裂殖酵母是一种单细胞生物,具有单倍体的优点,可以很容易地进行基因操作. 裂殖酵母在生长、应激反应、细胞形态和细胞生物化学等方面具有丰富的遗传表型多样性[16]. 与芽殖酵母相比,RNA的剪接机制更类似于高等真核生物,裂殖酵母被认为是一种独特的酵母,具有与哺乳动物细胞相似的特征,使裂殖酵母成为一个信息丰富和准确的真核分子生物学研究模型系统[17].

线粒体被称为“细胞的发动机”,通过氧化磷酸化合成大量ATP,是细胞生命活动的主要能量来源. ATP的合成由ATP合酶复合体催化完成. 研究表明芽殖酵母Atp4蛋白和Atp10蛋白参与编码ATP合酶F0亚基相关蛋白,参与线粒体的能量代谢过程并与线粒体ATP的产生密切相关. 以裂殖酵母Atp4和Atp10蛋白参与线粒体功能的研究为出发点,探索其与线粒体的内在联系,为进一步研究Atp4和Atp10蛋白如何参与ATP合酶的组装奠定基础[18-19]. 芽殖酵母Atp25蛋白也是组装ATP合酶的关键蛋白,Atp25蛋白由3个不同部分组成:N端MTS、与细菌Rsf相关的结构域和稳定ATP9mRNA的结构域(M结构域). 研究表明ATP25突变体中F0的功能性缺失与Atp9亚基的严重缺失有关,芽殖酵母ATP25对于ATP9的表达是必需的,Atp25蛋白参与ATP合酶的膜扇区F0的组装[20]. 通过序列比对和蛋白序列分析,粟酒裂殖酵母Atp25蛋白与芽殖酵母Atp25蛋白相似性达27.6%,且都含有RsfS、mRNA stabil结构域. 芽殖酵母Atp25蛋白对于线粒体功能相关研究较为透彻,粟酒裂殖酵母中Atp25蛋白参与线粒体功能的机制尚不清楚.

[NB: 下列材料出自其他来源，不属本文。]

Lemma feedback_rating_gate_witness :
  Controller.submitFeedback (fun _ => ""%string) (option JS.number)
    (fun d => ret (Controller.fd_rating d))
    (Controller.mkFeedbackRequest (Some (Controller.mkUser "u1" []))
       "analysis-1" (Some (JS.Num (7 # 1))) None None)
    Sample.emptyWorld
  = (Returned (Controller.mkResponse 400
                 (Controller.Failure "Rating must be between 1 and 5")),
     Sample.emptyWorld).
Proof.
  exact (feedback_rating_gate (fun _ => ""%string) (option JS.number)
           (fun d => ret (Controller.fd_rating d))
           (Controller.mkFeedbackRequest (Some (Controller.mkUser "u1" []))
              "analysis-1" (Some (JS.Num (7 # 1))) None None)
           (Controller.mkUser "u1" []) Sample.emptyWorld eq_refl).
Defined.

Lemma remove_undoes_add_witness :
  let a := AnalysisSlice.mkJobAnalysis "a2" (JS.Num (7 # 1)) [] [] "fine" "t2" in
  let s := AnalysisSlice.mkState
             [AnalysisSlice.mkJobAnalysis "a1" (JS.Num (3 # 1)) [] [] "vague" "t1"]
             false None in
  AnalysisSlice.removeAnalysis (AnalysisSlice.addAnalysis s a) "a2" = s.
Proof.
  intros a s. apply (remove_undoes_add s a).
  repeat constructor. discriminate.
Defined.

(** ** Findings, score and archive of a run *)

Lemma findObject_putObjectAt_eq o b :
  findObject (o_company o) (o_timestamp o) (putObjectAt o b) = Some o.
Proof.
  unfold findObject.
  induction b as [|x b IH]; cbn [putObjectAt find].
  - rewrite String.eqb_refl, Z.eqb_refl. reflexivity.
  - destruct (String.eqb (o_company x) (o_company o) && (o_timestamp x =? o_timestamp o))
      eqn:Hx; cbn [find].
    + rewrite String.eqb_refl, Z.eqb_refl. reflexivity.
    + rewrite Hx. exact IH.
Qed.

Lemma findObject_putObjectAt_ne c t o b :
  (c, t) <> (o_company o, o_timestamp o) ->
  findObject c t (putObjectAt o b) = findObject c t b.
Proof.
  intros Hne. unfold findObject.
  assert (Ho : String.eqb (o_company o) c && (o_timestamp o =? t) = false).
  { destruct (String.eqb_spec (o_company o) c) as [<-|]; [|reflexivity].
    destruct (Z.eqb_spec (o_timestamp o) t) as [<-|]; [|reflexivity].
    contradiction. }
  induction b as [|x b IH]; cbn [putObjectAt find].
  - rewrite Ho. reflexivity.
  - destruct (String.eqb (o_company x) (o_company o) && (o_timestamp x =? o_timestamp o))
      eqn:Hx; cbn [find].
    + rewrite Ho. apply andb_true_iff in Hx as [H1 H2].
      apply String.eqb_eq in H1. apply Z.eqb_eq in H2. rewrite H1, H2, Ho.
      reflexivity.
    + destruct (String.eqb (o_company x) c && (o_timestamp x =? t));
        [reflexivity|exact IH].
Qed.
(** [try { m } catch (err) { h err }] *)
Definition try_catch (m : M unit) (h : thrown -> M unit) : M unit :=
  fun st =>
    match m st with
    | (st', inl e) => h e st'
    | (st', inr a) => (st', inr a)
    end.

(** [try { m } finally { f }], for an [f] that does not throw. *)
Definition finally (m : M unit) (f : state -> state) : M unit :=
  fun st => let '(st', r) := m st in (f st', r).

(** A synchronous step that may throw. *)
Definition lift {A} (r : thrown + A) : M A := fun st => (st, r).

Definition emit (e : event) : M unit :=
  fun st =>
    (mkState (jobs st) (disk st) (events st ++ [e]) (history st) (seen st), inr tt).

(** The run yields: a status request served now reads this table. *)
Definition suspend : M unit :=
  fun st =>
    (mkState (jobs st) (disk st) (events st) (history st) (seen st ++ [jobs st]),
     inr tt).

(** [job.field = value]: [job] is the object stored in the table, so the
    assignment is an update of the table entry. *)
Definition assign (jobId : string) (f : Job -> Job) : M unit :=
  fun st =>
    let jobs' := alter f jobId (jobs st) in
    (mkState jobs' (disk st) (events st)
       (history st ++ option_list (jobs' !! jobId)) (seen st),
     inr tt).

End Run.

Import Run.

Declare Scope run_scope.
Delimit Scope run_scope with run.
Notation "x <- m ;; k" := (bind m (fun x => k))
  (at level 100, m at next level, right associativity) : run_scope.
Notation "m ;; k" := (bind m (fun _ => k))
  (at level 100, right associativity) : run_scope.

Definition set_status (s : Status) (j : Job) : Job :=
  mkJob (job_id j) s (progress j) (input j) (createdAt j) (error j) (downloadUrl j).
Definition set_progress (n : Z) (j : Job) : Job :=
  mkJob (job_id j) (status j) n (input j) (createdAt j) (error j) (downloadUrl j).
Definition set_error (m : string) (j : Job) : Job :=
  mkJob (job_id j) (status j) (progress j) (input j) (createdAt j) (Some m) (downloadUrl j).
Definition set_downloadUrl (u : string) (j : Job) : Job :=
  mkJob (job_id j) (status j) (progress j) (input j) (createdAt j) (error j) (Some u).

(** ** Generation client and artifact store *)

Section Server.

Variable w : World.

Local Open Scope run_scope.

(** [ensureDir]. The directories themselves are not part of the state: a
    file is its path. What is kept of [fs.existsSync] and [fs.mkdirSync] is
    that the call throws when the directory is missing and cannot be made,
    and changes nothing that the server reads otherwise. *)
Definition ensureDir (dir : string) : M unit :=
  lift (match mkdirSync_error w dir with
        | Some e => inl e
        | None => inr tt
        end).

(** [path.join(a, b)], for segments that need no normalising. *)
Definition path_join (a b : string) : string := a +:+ "/" +:+ b.

(** [path.dirname(p)], for a relative path with a directory part: [p] up
    to its last ["/"]. *)
Fixpoint dirname (p : string) : string :=
  match p with
  | EmptyString => EmptyString
  | String c p' => if Js.includes p' "/" then String c (dirname p') else EmptyString
  end.
#[global] Arguments dirname : simpl never.

Definition writeFileSync (filePath : string) (c : content) : M unit :=
  fun st =>
    match writeFileSync_error w filePath with
    | Some e => (st, inl e)
    | None =>
        (mkState (jobs st) (<[filePath := c]> (disk st))
           (events st ++ [EvWrite filePath]) (history st) (seen st),
         inr tt)
    end.

Definition writeFileSafe (filePath : string) (c : content) : M unit :=
  ensureDir (dirname filePath) ;;
  writeFileSync filePath c.

Definition newline : string := String (ascii_of_nat 10) EmptyString.

(** The error [callOpenAIJson] throws when the reply is not JSON. *)
Definition parse_failed (text : string) : thrown :=
  mkError ("JSON parse failed. First 200 chars:" +:+ newline +:+ Js.slice0 200 text).

(** [callOpenAIJson], asked for the document of stage [s]; [parse] is
    [JSON.parse] read at the type of that document. *)
Definition callOpenAIJson {A} (s : stage) (parse : string -> option A) : M A :=
  emit (EvChat s) ;;
  suspend ;;
  match chat_completions w s with
  | Rejected e => throw e
  | Resolved content =>
      let text := default "" content in
      match parse text with
      | Some v => ret v
      | None => throw (parse_failed text)
      end
  end.

(** [generateEditorialImage], the [n]-th call of the rendering loop. *)
Definition generateEditorialImage (n : nat) (outPath : string) : M unit :=
  emit (EvImage n) ;;
  suspend ;;
  match images_generate w n with
  | Rejected e => throw e
  | Resolved (None | Some EmptyString) =>
      throw (mkError "No image returned from image API")
  | Resolved (Some b64) =>
      ensureDir (dirname outPath) ;;
      writeFileSync outPath (FileImage b64)
  end.

(** ** Prompts

    The prompt texts are configuration and are not modelled; what is kept
    of [promptPlan] is where building it fails: it reads
    [brandContext.campaign.posts_count] without guarding either step. The
    messages are those of V8. The other two prompts only stringify and
    cannot fail. *)
Definition promptPlan (brandContext : option Context) : thrown + unit :=
  match brandContext with
  | None => inl (mkError "Cannot read properties of null (reading 'campaign')")
  | Some c =>
      match campaign c with
      | None =>
          inl (mkError "Cannot read properties of undefined (reading 'posts_count')")
      | Some _ => inr tt
      end
  end.

(** [visualsJson.editorial_visuals || []], which fails on [null]. *)
Definition editorial_visuals_or_empty (visualsJson : option VisualsJson)
  : thrown + list VisualBrief :=
  match visualsJson with
  | None =>
      inl (mkError "Cannot read properties of null (reading 'editorial_visuals')")
  | Some v => inr (default [] (editorial_visuals v))
  end.

(** ** Job runner *)

(** [for (const v of editorialOnly) { await generateEditorialImage(...) }] *)
Fixpoint render_all (editorialDir : string) (n : nat) (vs : list VisualBrief)
  : M unit :=
  match vs with
  | [] => ret tt
  | v :: vs' =>
      let outPath := path_join editorialDir (Js.str (v_id v) +:+ ".png") in
      generateEditorialImage n outPath ;;
      render_all editorialDir (S n) vs'
  end.

Definition output_dir (jobId : string) : string := path_join "outputs" jobId.

(** The [try] block of [runJob]. *)
Definition runJob_try (jobId : string) (job : Job) : M unit :=
  assign jobId (set_status Running) ;;
  assign jobId (set_progress 10) ;;
  let brandContext := input job in
  (* 1) Plan *)
  lift (promptPlan brandContext) ;;
  planJson <- callOpenAIJson PlanStage (JSON_parse_plan w) ;;
  let planJson := applyMixedMode planJson in
  assign jobId (set_progress 35) ;;
  (* 2) Captions *)
  captionsJson <- callOpenAIJson CaptionsStage (JSON_parse_captions w) ;;
  assign jobId (set_progress 55) ;;
  (* 3) Editorial briefs *)
  visualsJson <- callOpenAIJson VisualsStage (JSON_parse_visuals w) ;;
  assign jobId (set_progress 65) ;;
  let brandStyle := makeDefaultBrandStyle brandContext in
  visuals <- lift (editorial_visuals_or_empty visualsJson) ;;
  let editorialVisualsCompiled := map (compiled_visual brandStyle) visuals in
  let posts := posts_of planJson in
  let productPosts :=
    List.filter (fun p => bool_decide (visual_mode p = Some "product_model")) posts in
  let productBriefs :=
    map (fun p => compileProductModelBrief brandStyle p brandContext) productPosts in
  (* 4) Save outputs *)
  let outDir := output_dir jobId in
  ensureDir outDir ;;
  writeFileSafe (path_join outDir "content_plan.json") (FilePlan planJson) ;;
  writeFileSafe (path_join outDir "captions.json") (FileCaptions captionsJson) ;;
  writeFileSafe (path_join outDir "editorial_visuals.json") (FileVisuals visualsJson) ;;
  writeFileSafe (path_join outDir "brand_style.json") (FileBrandStyle brandStyle) ;;
  writeFileSafe (path_join outDir "editorial_visuals_compiled.json")
    (FileCompiled editorialVisualsCompiled) ;;
  writeFileSafe (path_join outDir "product_model_briefs.json")
    (FileProductBriefs productBriefs) ;;
  (* 5) Generate the editorial images *)
  let editorialDir := path_join outDir "Editorial_Posts" in
  ensureDir editorialDir ;;
  let editorialIds : gset (option string) :=
    list_to_set
      (map id (List.filter (fun p => bool_decide (visual_mode p = Some "editorial")) posts)) in
  let editorialOnly :=
    List.filter (fun v => bool_decide (v_id v ∈ editorialIds)) editorialVisualsCompiled in
  assign jobId (set_progress 75) ;;
  render_all editorialDir 0 editorialOnly ;;
  (* Done *)
  assign jobId (set_progress 100) ;;
  assign jobId (set_status Done) ;;
  assign jobId (set_downloadUrl ("/downloads/" +:+ jobId +:+ "/content_plan.json")).

(** The [catch] block. *)
Definition runJob_catch (jobId : string) (err : thrown) : M unit :=
  assign jobId (set_status Error) ;;
  assign jobId (set_error (captured_message err)).

(** The [finally] block: [jobs.set(jobId, job)] stores the object the
    table already holds under that key. *)
Definition runJob_finally (jobId : string) (st : state) : state :=
  match jobs st !! jobId with
  | Some job =>
      mkState (<[jobId := job]> (jobs st)) (disk st) (events st) (history st) (seen st)
  | None => st
  end.

(** [runJob]. The second component is how the promise it returns settles:
    [inr tt] when it fulfils, [inl e] when it rejects with [e]. *)
Definition runJob (jobId : string) : M unit :=
  fun st =>
    match jobs st !! jobId with
    | None => (st, inr tt)
    | Some job =>
        (finally (try_catch (runJob_try jobId job) (runJob_catch jobId))
           (runJob_finally jobId) ;;
         suspend) st
    end.

(** ** Routes *)

Inductive body :=
  | BodyJobId (jobId : string)
  | BodyJob (job : Job)
  | BodyError (error : string).

(** What a route does: its handler answers, or the handler throws, or a
    middleware before it fails, and the answer is left to the framework. *)
Inductive outcome :=
  | Respond (code : nat) (b : body)
  | Uncaught.
(** C9. The countdown label is one of three results that cannot be taken
    for one another.  Without an instant, or with one that does not parse
    to a finite time value: "Unavailable".  With an instant whose remaining
    time, floored to whole seconds, is at most 0: "Session started".
    Otherwise the floored number of seconds written as the day count
    without padding (its decimal numeral), then hours, minutes and seconds
    with two digits each; an instant 90 seconds ahead gives
    "0d 00h 01m 30s". *)
Theorem countdown_label (nextSessionTime : option string) (now : Q) :
  let label := nextSessionCountdownLabel nextSessionTime (Fin now) in
  ((nextSessionTime = None \/ nextSessionTime = Some ""
    \/ (exists iso, nextSessionTime = Some iso
                    /\ isFinite (Date_parse iso) = false)) ->
   label = "Unavailable")
  /\ (forall iso ms,
        nextSessionTime = Some iso -> iso <> "" -> Date_parse iso = Fin ms ->
        let seconds := Qfloor ((ms - now) / 1000) in
        (seconds <= 0 -> label = "Session started")
        /\ (0 < seconds ->
            label = NumberToString (num_of_Z (seconds / 86400)) ++ "d "
                      ++ twoDigits (seconds mod 86400 / 3600) ++ "h "
                      ++ twoDigits (seconds mod 3600 / 60) ++ "m "
                      ++ twoDigits (seconds mod 60) ++ "s"
            /\ (seconds / 86400 < 10 ^ 21 ->
                NumberToString (num_of_Z (seconds / 86400))
                = Z_to_string (seconds / 86400))
            /\ label <> "Unavailable"
            /\ label <> "Session started")
        /\ ((ms - now == 90000)%Q -> label = "0d 00h 01m 30s")).
Proof.
  intro label. split.
  - intros [-> | [-> | (iso & -> & F)]]; try reflexivity.
    unfold label, nextSessionCountdownLabel, secondsUntilNextSession.
    destruct (iso =? "")%string; [reflexivity|]. now rewrite F.
  - intros iso ms -> NE P seconds.
    assert (L : label = if Qle_bool (inject_Z seconds) 0
                        then "Session started"
                        else formatDuration (Fin (inject_Z seconds))).
    { unfold label, nextSessionCountdownLabel.
      now rewrite (secondsUntilNextSession_parsed iso ms now NE P). }
    assert (Pos : 0 < seconds ->
                  label = formatDuration (Fin (inject_Z seconds))).
    { intro H. rewrite L.
      destruct (Qle_bool (inject_Z seconds) 0) eqn:E; [|reflexivity].
      apply Qle_bool_iff in E. change 0%Q with (inject_Z 0) in E.
      rewrite <- Zle_Qle in E. lia. }
    split; [|split].
    + intro H. rewrite L.
      assert (E : Qle_bool (inject_Z seconds) 0 = true).
      { apply Qle_bool_iff. change 0%Q with (inject_Z 0).
        rewrite <- Zle_Qle. exact H. }
      now rewrite E.
    + intro H. specialize (Pos H). split; [|split; [|split]].
      * rewrite Pos. now apply formatDuration_positive.
      * intro B. apply NumberToString_integer; [reflexivity|].
        split; [apply Z.div_pos; lia | exact B].
      * rewrite Pos. intro E.
        pose proof (formatDuration_ends_with_s (Fin (inject_Z seconds))) as S.
        rewrite E in S. discriminate.
      * rewrite Pos. intro E.
        pose proof (formatDuration_ends_with_s (Fin (inject_Z seconds))) as S.
        rewrite E in S. discriminate.
    + intro D.
      assert (E : seconds = 90).
      { unfold seconds.
        assert (Q' : ((ms - now) / 1000 == inject_Z 90)%Q).
        { rewrite D. reflexivity. }
        rewrite (Qfloor_comp _ _ Q'). apply Qfloor_Z. }
      rewrite Pos by lia. rewrite E.
      rewrite formatDuration_positive by lia.
      reflexivity.
Qed.
Definition on_students (user data : json) : H unit :=
  l <- lift (students_listener user data) ;; setStudents l.

Definition on_announcements (engine : Engine) (user data : json) : H unit :=
  l <- lift (announcements_listener engine user data) ;; setAnnouncements l.

(** [announcements.slice(0, 4)]: the entries of the "Recent
    Announcements" card. *)
Definition recent_announcements (d : Dash) : list json :=
  firstn 4 (announcements d).

(** The values of the four stat cards: students, teachers, classes,
    announcements. *)
Definition stat_values (d : Dash) : nat * nat * nat * nat :=
  (List.length (students d), List.length (teachers d),
   List.length (classes d), List.length (announcements d)).

End Panel.

(** ** Vocabulary of the properties *)

Module Spec.
Import JS Auth Dashboard.

(** The value of property [k] of a record that is not [null]. *)
Definition field (r : json) (k : string) : value :=
  match get_prop r k with
  | Ok v => v
  | Throw _ => None
  end.

(** The record carries exactly the given user name and password. *)
Definition matches (r : json) (username password : string) : bool :=
  strict_eq_str (field r "username") username
  && strict_eq_str (field r "password") password.

(** Outcome of looking for credentials in one collection. *)
Inductive probe_result : Type :=
| Found (key : string) (r : json)
| NotFound
| Faulted.

(** The first entry, in enumeration order, that matches; a [null] entry
    met before it is a malformed record. *)
Fixpoint find_match (username password : string) (entries : list (string * json))
  : probe_result :=
  match entries with
  | [] => NotFound
  | (key, r) :: rest =>
      match r with
      | JNull => Faulted
      | _ => if matches r username password then Found key r
             else find_match username password rest
      end
  end.

Definition probe_admin (env : Env) (username password : string) : probe_result :=
  match dbGet_response env "users/admin" with
  | Throw _ => Faulted
  | Ok a => if truthy a && matches a username password then Found "users/admin" a
            else NotFound
  end.

Definition probe (env : Env) (path username password : string) : probe_result :=
  match dbGet_response env path with
  | Throw _ => Faulted
  | Ok c => if truthy c then find_match username password (own_props c) else NotFound
  end.

(** The sessions [login] builds from a matched record. *)
Definition admin_user (a : json) : json :=
  JObj (obj_of [("id", field a "id"); ("username", field a "username");
                ("name", field a "name"); ("role", Some (JStr "admin"))]).

Definition teacher_user (key : string) (t : json) : json :=
  JObj (obj_of [("id", Some (JStr key)); ("username", field t "username");
                ("name", field t "name"); ("role", Some (JStr "teacher"))]).

Definition student_user (key : string) (s : json) : json :=
  JObj (obj_of [("id", Some (JStr key)); ("username", field s "username");
                ("name", field s "name"); ("role", Some (JStr "student"));
                ("classId", field s "classId"); ("className", field s "className");
                ("passwordChanged", or_false (field s "passwordChanged"))]).

(** World updates. *)
Definition with_user (v : json) (w : World) : World :=
  {| user := v; isLoading := isLoading w;
     crescentUser := crescentUser w; db_reads := db_reads w |}.

Definition with_slot (s : option string) (w : World) : World :=
  {| user := user w; isLoading := isLoading w;
     crescentUser := s; db_reads := db_reads w |}.

Definition with_loading (b : bool) (w : World) : World :=
  {| user := user w; isLoading := b;
     crescentUser := crescentUser w; db_reads := db_reads w |}.

Definition with_reads (paths : list string) (w : World) : World :=
  {| user := user w; isLoading := isLoading w;
     crescentUser := crescentUser w; db_reads := db_reads w ++ paths |}.

(** What happens once a record has matched: the session is installed,
    then written to the slot unless the write is refused. *)
Definition finish (env : Env) (userData : json) (w : World) : exc LoginResult * World :=
  if setItem_throws env
  then (Ok login_failed, with_user userData w)
  else (Ok login_ok, with_slot (Some (JSON.stringify userData)) (with_user userData w)).

(** The decision table of [login]. *)
Definition login_table (env : Env) (username password : string) (w : World)
  : exc LoginResult * World :=
  match probe_admin env username password with
  | Found _ a => finish env (admin_user a) (with_reads ["users/admin"] w)
  | Faulted => (Ok login_failed, with_reads ["users/admin"] w)
  | NotFound =>
      match probe env "teachers" username password with
      | Found key t =>
          finish env (teacher_user key t) (with_reads ["users/admin"; "teachers"] w)
      | Faulted => (Ok login_failed, with_reads ["users/admin"; "teachers"] w)
      | NotFound =>
          match probe env "students" username password with
          | Found key s =>
              finish env (student_user key s)
                (with_reads ["users/admin"; "teachers"; "students"] w)
          | Faulted =>
              (Ok login_failed, with_reads ["users/admin"; "teachers"; "students"] w)
          | NotFound =>
              (Ok invalid_credentials,
               with_reads ["users/admin"; "teachers"; "students"] w)
          end
      end
  end.

(** *** The scope filter *)

(** [!a.classId]: the announcement names no class.  The property is
    absent, or holds a falsy value such as the empty string the forms
    start from. *)
Definition classId_unset (a : json) : bool := negb (truthy_v (field a "classId")).

(** The time an announcement was created, when its [createdAt] is a
    valid date. *)
Definition created (engine : Engine) (a : json) : Z :=
  match Date_getTime engine (createdAt a) with
  | Some t => t
  | None => 0%Z
  end.

(** The [createdAt] of the announcement is a valid date for the engine:
    [new Date(a.createdAt).getTime()] is not NaN. *)
Definition dated (engine : Engine) (a : json) : Prop :=
  Date_getTime engine (createdAt a) <> None.

(** The engine reads the strings whose reading the standard fixes as the
    standard says; on the others it is free. *)
Definition standard (engine : Engine) : Prop :=
  forall s t, ecma_date s = Some t -> Date_parse engine s = Some t.

(** The [createdAt] of the announcement is a date whose reading the
    standard fixes, or a value that is no string and has a time. *)
Definition plainly_dated (a : json) : Prop := dated ecma a.

(** The chain [user?.assignedClassIds?.includes] can be evaluated: the
    session is absent, or its [assignedClassIds] is absent, [null], an
    array or a string. *)
Definition scope_callable (u : json) : bool :=
  match u with
  | JNull => true
  | _ => match field u "assignedClassIds" with
         | None | Some JNull | Some (JArr _) | Some (JStr _) => true
         | Some _ => false
         end
  end.

(** *** Typed stores *)

Definition string_or_absent (v : value) : Prop :=
  match v with
  | None | Some (JStr _) => True
  | Some _ => False
  end.

Definition bool_or_absent (v : value) : Prop :=
  match v with
  | None | Some (JBool _) => True
  | Some _ => False
  end.

(** The records hold, in the fields that [login] copies, what their
    interfaces declare: strings, and a boolean for [passwordChanged]. *)
Definition store_typed (env : Env) : Prop :=
  (forall a, dbGet_response env "users/admin" = Ok a ->
     string_or_absent (field a "id") /\ string_or_absent (field a "name"))
  /\ (forall c, dbGet_response env "teachers" = Ok c ->
     Forall (fun kv => string_or_absent (field (snd kv) "name")) (own_props c))
  /\ (forall c, dbGet_response env "students" = Ok c ->
     Forall (fun kv => string_or_absent (field (snd kv) "name")
                       /\ string_or_absent (field (snd kv) "classId")
                       /\ string_or_absent (field (snd kv) "className")
                       /\ bool_or_absent (field (snd kv) "passwordChanged"))
            (own_props c)).

(** *** Well-formed sessions *)

Definition is_string (v : value) : bool :=
  match v with
  | Some (JStr _) => true
  | _ => false
  end.

(** The property holds a value: it is neither absent nor [null]. *)
Definition populated (u : json) (k : string) : bool :=
  match field u k with
  | None | Some JNull => false
  | Some _ => true
  end.

(** The role decides which of the class fields a session carries:
    [classId] and [className] for a student, [assignedClassIds] for a
    supervisor, none of them for an admin or a teacher. *)
Definition role_fields_ok (u : json) : bool :=
  match field u "role" with
  | Some (JStr r) =>
      if (r =? "admin") || (r =? "teacher") then
        negb (populated u "classId") && negb (populated u "className")
        && negb (populated u "assignedClassIds")
      else if r =? "student" then
        populated u "classId" && populated u "className"
        && negb (populated u "assignedClassIds")
      else if r =? "supervisor" then
        populated u "assignedClassIds"
        && negb (populated u "classId") && negb (populated u "className")
      else false
  | _ => false
  end.

Definition well_formed_session (u : json) : bool :=
  match u with
  | JObj _ =>
      is_string (field u "id") && is_string (field u "username")
      && is_string (field u "name") && role_fields_ok u
  | _ => false
  end.

(** The session a successful [login] installs, by the collection that
    matched. *)
Inductive installed_by (env : Env) (username password : string) : json -> Prop :=
| by_admin k a :
    probe_admin env username password = Found k a ->
    installed_by env username password (admin_user a)
| by_teacher key t :
    probe_admin env username password = NotFound ->
    probe env "teachers" username password = Found key t ->
    installed_by env username password (teacher_user key t)
| by_student key s :
    probe_admin env username password = NotFound ->
    probe env "teachers" username password = NotFound ->
    probe env "students" username password = Found key s ->
    installed_by env username password (student_user key s).


(** *** Objects *)

(** The value a list of definitions gives to [k], the last one winning. *)
Fixpoint supplied (k : string) (kvs : list (string * value)) : option value :=
  match kvs with
  | [] => None
  | (k', v) :: rest =>
      match supplied k rest with
      | Some x => Some x
      | None => if k =? k' then Some v else None
      end
  end.

(** *** The decision table, piece by piece *)

(** The outcome of a scan, in the shape in which [login] consumes it. *)
Definition scan_outcome (env : Env) (username password : string)
  (user_of : string -> json -> json)
  (entries : list (string * json)) (w : World) : exc (option LoginResult) * World :=
  match find_match username password entries with
  | Found key r =>
      if setItem_throws env
      then (Throw QuotaExceededError, with_user (user_of key r) w)
      else (Ok (Some login_ok),
            with_slot (Some (JSON.stringify (user_of key r)))
              (with_user (user_of key r) w))
  | NotFound => (Ok None, w)
  | Faulted => (Throw TypeError, w)
  end.

(** The students collection, probed last. *)
Definition students_table (env : Env) (username password : string) (w : World)
  : exc LoginResult * World :=
  match probe env "students" username password with
  | Found key s => finish env (student_user key s) (with_reads ["students"] w)
  | Faulted => (Ok login_failed, with_reads ["students"] w)
  | NotFound => (Ok invalid_credentials, with_reads ["students"] w)
  end.

(** The teachers collection, probed second, then the students. *)
Definition teachers_table (env : Env) (username password : string) (w : World)
  : exc LoginResult * World :=
  match probe env "teachers" username password with
  | Found key t => finish env (teacher_user key t) (with_reads ["teachers"] w)
  | Faulted => (Ok login_failed, with_reads ["teachers"] w)
  | NotFound => students_table env username password (with_reads ["teachers"] w)
  end.

(** *** JSON texts *)

Import JSON.

(** The code units that reading back an escaped character yields:
    control characters without a short escape come back through [\u]. *)
Definition char_units (c : ascii) : list code_unit :=
  let n := N_of_ascii c in
  if ((n <? 32) && negb ((n =? 8) || (n =? 9) || (n =? 10) || (n =? 12) || (n =? 13)))%N
  then [Esc n] else [Raw c].

Fixpoint escaped_units (s : string) : list code_unit :=
  match s with
  | EmptyString => []
  | String c r => char_units c ++ escaped_units r
  end.

(** Values written without nesting and without numerals. *)
Definition flat (v : json) : bool :=
  match v with
  | JNull | JBool _ | JStr _ => true
  | _ => false
  end.

(** One member of an object, as [stringify] writes it. *)
Definition member_text (kv : string * json) : string :=
  quote (fst kv) +++ ":" +++ stringify (snd kv).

本文主要研究粟酒裂殖酵母Atp25蛋白的定位和参与线粒体功能的机制,为进一步研究Atp25蛋白是否参与ATP合酶组装提供理论基础. 首先通过荧光显微镜观察和免疫印迹技术研究Atp25蛋白线粒体定位,说明Atp25蛋白在线粒体中发挥功能. 通过表型实验研究Atp25蛋白与线粒体呼吸作用的关系,结果显示Δatp25菌株为呼吸缺陷型菌株,通过测定Δatp25菌株的存活率,表明Atp25蛋白缺失缩短了酵母菌的生长寿命,Δatp25菌株可能由于呼吸作用受损从而影响酵母菌的正常生长,因此Atp25蛋白对线粒体呼吸作用非常重要. 进一步研究发现Δatp25菌株中线粒体呼吸链复合体Ⅲ(Cob1)、Ⅳ(Cox1,Cox2,Cox3)、Ⅴ(Atp6)蛋白水平显著降低,线粒体呼吸链蛋白的mRNA水平未受影响,说明Atp25蛋白在转录后水平调控线粒体呼吸链蛋白的表达,Atp25蛋白缺失导致线粒体呼吸链不能正常组装,从而影响酵母菌正常的呼吸作用. 综上所述,裂殖酵母Atp25是核基因组编码蛋白质,在线粒体中发挥功能,对线粒体呼吸作用的正常发挥和酵母细胞的正常生长至关重要. 本文明确了粟酒裂殖酵母Atp25蛋白的定位以及对线粒体呼吸作用的重要性,为进一步研究Atp25蛋白提供理论基础.